-- Task details --
Beginning with the first line of the entries below, quote each line until you reach and include the line with "repeat match type of H1 with".

-- Study material --
Lemma keeps_configuration_step (c : call) : keeps configuration (step c).
Proof.
  destruct c as [|s a|r t]; simpl.
  - unfold reset, init_buffers, init_records. repeat keeps_step.
  - apply keeps_bind; [|intros ?; apply keeps_ret].
    unfold act. cbv zeta. repeat keeps_step.
  - unfold observe.
    do 9 (apply keeps_bind; [keeps_step|intros ?]).
    apply keeps_if; [|apply keeps_ret].
    apply keeps_bind; [keeps_step|intros ?].
    apply keeps_bind; [|intros ?].
    + by apply keeps_compute_action_validity.
    + by apply keeps_write_trace.
Qed.

(** X10.  No call changes what the constructor fixed: over any sequence of
    [reset], [act] and [observe] that returns, the environment, the
    capacity, the directory, the threshold, the two specifications and the
    planner's arguments are as at the start. *)
Theorem run_keeps_configuration (cs : list call) (m m' : Machine) :
  run cs m = Ok (tt, m') ->
  configuration (self m') = configuration (self m).
Proof.
  intros H.
  apply (keeps_for_each configuration cs step keeps_configuration_step _ _ _ H).
Qed.

Lemma run_keeps_configuration_witness :
  let m := boot 5 15 7 in
  configuration (self (after (run episode_A) m)) = configuration (self m).
Proof.
  intros m. apply (run_keeps_configuration episode_A m).
  vm_compute. reflexivity.
Defined.

Lemma bind_inv {A C} (c : M A) (k : A -> M C) (m m' : Machine) (y : C) :
  bind c k m = Ok (y, m') ->
  exists x m1, c m = Ok (x, m1) /\ k x m1 = Ok (y, m').
Proof.
  unfold bind. destruct (c m) as [[x m1]|e]; [|done]. intros H. by exists x, m1.
Qed.

(** Inverting one statement of a method body that returned. *)
Ltac inv_step H :=
  let x := fresh "x" in
  let m1 := fresh "m" in
  let H1 := fresh "H" in
  apply bind_inv in H as (x & m1 & H1 & H);
  unfold not_none, attr, lift, update, ret in H1; simpl in H1;
  repeat match type of H1 with
         | context [match ?o with _ => _ end] => destruct o eqn:?
         end;
  simplify_eq.

Lemma observe_counts (reward : Q) (terminal : bool) (m m' : Machine) :
  observe reward terminal m = Ok (tt, m') ->
  index (self m') = (index (self m) + 1)%nat
  /\ episodes (self m') = (episodes (self m) + if terminal then 1 else 0)%nat.
Proof.
  intros H. unfold observe in H.
  assert (Hk : forall (c : M unit) (m1 m2 : Machine) u,
            keeps (fun a => (index a, episodes a)) c -> c m1 = Ok (u, m2) ->
            index (self m2) = index (self m1)
            /\ episodes (self m2) = episodes (self m1)).
  { intros c m1 m2 u Hc Hrun. specialize (Hc _ _ _ Hrun). by simplify_eq. }
  do 9 inv_step H.
  destruct terminal.
  - inv_step H.
    apply bind_inv in H as ([] & m11 & H11 & H).
    apply (Hk _ _ _ _ (keeps_compute_action_validity (fun a => (index a, episodes a))
                         (fun _ _ => eq_refl) (fun _ _ => eq_refl))) in H11.
    apply (Hk _ _ _ _ (keeps_write_trace (fun a => (index a, episodes a))
                         (fun _ _ => eq_refl) (fun _ _ => eq_refl)
                         (fun _ _ => eq_refl) (fun _ _ => eq_refl))) in H.
    simpl in *. lia.
  - unfold ret in H. simplify_eq. simpl. lia.
Qed.

(** X11.  What the two counters count.  Over any sequence of calls that
    returns, the cursor is the number of [observe] calls since the last
    [reset] (added to the starting cursor if there was none), and the
    counter of episodes has grown by the number of terminal [observe]
    calls; [reset] does not touch it. *)
Theorem run_counts (cs : list call) (m m' : Machine) :
  run cs m = Ok (tt, m') ->
  index (self m') = cursor_after cs (index (self m))
  /\ episodes (self m') = (episodes (self m) + terminals cs)%nat.
Proof.
  unfold run. revert m. induction cs as [|c cs IH]; intros m H; simpl in H.
  - unfold ret in H. simplify_eq. simpl. lia.
  - apply bind_inv in H as ([] & m1 & Hstep & H). apply IH in H as [Hi He].
    rewrite Hi, He. destruct c as [|s a|r t]; simpl in Hstep |- *.
    + rewrite reset_run in Hstep. simplify_eq. simpl.
      split; [done|]. unfold cleared, allocated. simpl. done.
    + apply bind_inv in Hstep as (x & m2 & Hact & Hret).
      unfold ret in Hret. simplify_eq.
      assert (keeps (fun a => (index a, episodes a)) (act s a)) as Hk.
      { unfold act. cbv zeta. repeat keeps_step. }
      specialize (Hk _ _ _ Hact). simpl in Hk. by injection Hk as -> ->.
    + apply observe_counts in Hstep as [-> ->]. destruct t; simpl; [|split; [done|lia]].
      split; [done|lia].
Qed.

Lemma run_counts_witness :
  let m := boot 5 15 7 in
  let m' := after (run (episode_A ++ episode_abandoned)) m in
  index (self m') = 2%nat /\ episodes (self m') = 1%nat.
Proof.
  intros m m'.
  destruct (run_counts (episode_A ++ episode_abandoned) m m') as [Hi He].
  - vm_compute. reflexivity.
  - rewrite Hi, He. vm_compute. split; reflexivity.
Defined.

(** ** [ValidityPretrainAgentNoSkill] against its parent *)

Lemma no_skill_observe_terminal_run (m : Machine) (reward : Q) rrow trow :
  reward_buffers (self m) = Some [rrow] ->
  terminal_buffers (self m) = Some [trow] ->
  (index (self m) < length rrow)%nat ->
  (index (self m) < length trow)%nat ->
  ValidityPretrainAgentNoSkill.observe reward true m =
    write_trace
      (with_self
         (set_episodes (episodes (self m) + 1)
            (set_index (index (self m) + 1)
               (set_terminal_buffers (Some [<[index (self m) := 1%Q]> trow])
                  (set_reward_buffers (Some [<[index (self m) := reward]> rrow])
                     (self m))))) m).
Proof.
  intros Hr Ht Hir Hit.
  destruct m as [a dk hp ck].
  destruct a as [e T i td ep th ss asp tb rb sb ab0 rs ra rt rr ag ar].
  agent_simpl. subst. unfold ValidityPretrainAgentNoSkill.observe.
  do 2 mstep. mstep_by ltac:(rewrite setitem_one_row by done; reflexivity).
  do 3 mstep. mstep_by ltac:(rewrite setitem_one_row by done; reflexivity).
  do 3 mstep. reflexivity.
Qed.

(** X12.  The one difference between the two classes at the end of an
    episode: the parent's terminal [observe] does what the subclass's does on
    the agent whose [validity[0, 0]] has been set to 1. *)
Theorem observe_is_no_skill_after_validity (m : Machine) (reward : Q)
    ab crow vrow old :
  recording m ->
  (index (self m) < max_timesteps (self m))%nat ->
  actions_buffers (self m) = Some ab ->
  dict_get "control" ab = Some [crow] ->
  dict_get "validity" ab = Some [vrow] ->
  vrow !! 0%nat = Some old ->
  observe reward true m =
    ValidityPretrainAgentNoSkill.observe reward true
      (with_self
         (set_actions_buffers
            (Some (dict_set "validity" [<[0%nat := map (fun _ => 1%Q) old]> vrow] ab))
            (self m)) m).
Proof.
  intros (_ & _ & _ & Hrb & Htb & _) Hi Hab Hc Hv Ho. cbv zeta in *.
  destruct (one_row_opt_inv _ _ Hrb) as (rrow & Errow & Hrlen).
  destruct (one_row_opt_inv _ _ Htb) as (trow & Etrow & Htlen).
  rewrite (observe_terminal_run m reward rrow trow ab crow vrow old) by (done || lia).
  rewrite (no_skill_observe_terminal_run _ reward rrow trow) by (done || (simpl; lia)).
  by destruct m as [[] ? ? ?].
Qed.

(** X13.  The parent's terminal [observe] needs the action components
    [control] and [validity]: without a [control] buffer, or with one and
    without a [validity] buffer, it raises [KeyError] before any trace is
    written. *)
Theorem observe_needs_control_and_validity (m : Machine) (reward : Q) :
  recording m ->
  (index (self m) < max_timesteps (self m))%nat ->
  component (actions_buffers (self m)) "control" = None
  \/ ("control" ∈ keys (actions_spec (self m))
      /\ component (actions_buffers (self m)) "validity" = None) ->
  observe reward true m = Raise KeyError.
Proof.
  intros (_ & _ & _ & Hrb & Htb & _ & [ab Eab] & _ & Hab) Hi Hmiss. cbv zeta in *.
  destruct (one_row_opt_inv _ _ Hrb) as (rrow & Errow & Hrlen).
  destruct (one_row_opt_inv _ _ Htb) as (trow & Etrow & Htlen).
  rewrite Eab in Hab, Hmiss. simpl in Hab, Hmiss.
  destruct m as [a dk hp ck].
  destruct a as [e T i td ep th ss asp tb rb sb ab0 rs ra rt rr ag ar].
  agent_simpl. subst. unfold observe.
  do 2 mstep. mstep_by ltac:(rewrite setitem_one_row by lia; reflexivity).
  do 3 mstep. mstep_by ltac:(rewrite setitem_one_row by lia; reflexivity).
  do 3 mstep. unfold bind at 1. unfold _compute_action_validity.
  mstep. unfold bind at 1, subscript.
  destruct Hmiss as [Hc|[Hc Hv]].
  - by rewrite Hc.
  - rewrite Forall_forall in Hab.
    destruct (one_row_opt_inv _ _ (Hab _ Hc)) as (crow & -> & _).
    cbn [ret len length seq for_each Nat.sub scan_forward]. mred. agent_simpl.
    by rewrite Hv.
Qed.

(** X14.  The subclass needs neither component.  Its terminal [observe] on
    an agent that is recording into empty accumulators returns, advances the
    cursor and the episode counter by one, leaves the action buffers as [act]
    filled them, and stores one archive in which the array of every named
    action is the recorded row. *)
Theorem no_skill_observe_stores_episode (m : Machine) (reward : Q) :
  recording m -> accumulating m -> accepted m -> storable m ->
  (index (self m) < max_timesteps (self m))%nat ->
  exists m' dir contents,
    ValidityPretrainAgentNoSkill.observe reward true m = Ok (tt, m')
    /\ index (self m') = (index (self m) + 1)%nat
    /\ episodes (self m') = (episodes (self m) + 1)%nat
    /\ actions_buffers (self m') = actions_buffers (self m)
    /\ traces_dir (self m) = Some dir
    /\ files (disk m')
         = dict_set
             (os_path_join dir
                (trace_filename (episodes (self m) + 1) (clock m)))
             contents (files (disk m))
    /\ (forall name, name ∈ keys (actions_spec (self m)) ->
          exists l row, component (record_actions (self m)) name = Some (RList l)
            /\ component (actions_buffers (self m)) name = Some [row]
            /\ dict_get name contents = Some (NpyN (concat (l ++ [row]))))
    /\ (exists l row, record_reward (self m) = Some (RList l)
          /\ reward_buffers (self m) = Some [row]
          /\ dict_get "reward" contents
               = Some (Npy1 (concat (l ++ [<[index (self m) := reward]> row])))).
Proof.
  intros Hrec Hacc Hok Hst Hi.
  pose proof Hrec as (Hag & Hnds & Hnda & Hrb & Htb & Hssb & Hsab & Hsb & Hab).
  cbv zeta in *.
  destruct (one_row_opt_inv _ _ Hrb) as (rrow & Errow & Hrlen).
  destruct (one_row_opt_inv _ _ Htb) as (trow & Etrow & Htlen).
  rewrite (no_skill_observe_terminal_run m reward rrow trow) by (done || lia).
  set (m3 := with_self _ m).
  assert (Hrec3 : recording m3).
  { unfold recording, m3. agent_simpl. simpl.
    split; [done|]. split; [done|]. split; [done|].
    split; [by rewrite length_insert|]. split; [by rewrite length_insert|].
    split; [done|]. split; [done|]. split; done. }
  assert (Hacc3 : accumulating m3) by exact Hacc.
  assert (Hok3 : accepted m3) by exact Hok.
  assert (Hst3 : storable m3) by exact Hst.
  destruct (write_trace_archive m3 Hrec3 Hacc3 Hok3 Hst3)
    as (m' & dir & contents & Hrun & Edir & _ & _ & Hfiles & _ & _ & Hain & _ & Hr).
  exists m', dir, contents. split; [exact Hrun|].
  destruct (write_trace_accepts m3 Hrec3 Hacc3 Hok3 Hst3)
    as (dir' & rsc & rac & lt & lr & trow' & rrow' & _ & _ & _ & _ & _ & _ & _
        & _ & _ & _ & _ & Hrun').
  rewrite Hrun in Hrun'. injection Hrun' as ->.
  split; [reflexivity|]. split; [reflexivity|]. split; [reflexivity|].
  split; [exact Edir|]. split; [exact Hfiles|].
  split; [exact Hain|].
  destruct Hr as (l & row & El & Erow & Hget).
  unfold m3 in El, Erow. agent_simpl. injection Erow as <-.
  by exists l, rrow.
Qed.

-- Answer to this task --
Lemma keeps_configuration_step (c : call) : keeps configuration (step c).
Proof.
  destruct c as [|s a|r t]; simpl.
  - unfold reset, init_buffers, init_records. repeat keeps_step.
  - apply keeps_bind; [|intros ?; apply keeps_ret].
    unfold act. cbv zeta. repeat keeps_step.
  - unfold observe.
    do 9 (apply keeps_bind; [keeps_step|intros ?]).
    apply keeps_if; [|apply keeps_ret].
    apply keeps_bind; [keeps_step|intros ?].
    apply keeps_bind; [|intros ?].
    + by apply keeps_compute_action_validity.
    + by apply keeps_write_trace.
Qed.

(** X10.  No call changes what the constructor fixed: over any sequence of
    [reset], [act] and [observe] that returns, the environment, the
    capacity, the directory, the threshold, the two specifications and the
    planner's arguments are as at the start. *)
Theorem run_keeps_configuration (cs : list call) (m m' : Machine) :
  run cs m = Ok (tt, m') ->
  configuration (self m') = configuration (self m).
Proof.
  intros H.
  apply (keeps_for_each configuration cs step keeps_configuration_step _ _ _ H).
Qed.

Lemma run_keeps_configuration_witness :
  let m := boot 5 15 7 in
  configuration (self (after (run episode_A) m)) = configuration (self m).
Proof.
  intros m. apply (run_keeps_configuration episode_A m).
  vm_compute. reflexivity.
Defined.

Lemma bind_inv {A C} (c : M A) (k : A -> M C) (m m' : Machine) (y : C) :
  bind c k m = Ok (y, m') ->
  exists x m1, c m = Ok (x, m1) /\ k x m1 = Ok (y, m').
Proof.
  unfold bind. destruct (c m) as [[x m1]|e]; [|done]. intros H. by exists x, m1.
Qed.

(** Inverting one statement of a method body that returned. *)
Ltac inv_step H :=
  let x := fresh "x" in
  let m1 := fresh "m" in
  let H1 := fresh "H" in
  apply bind_inv in H as (x & m1 & H1 & H);
  unfold not_none, attr, lift, update, ret in H1; simpl in H1;
  repeat match type of H1 with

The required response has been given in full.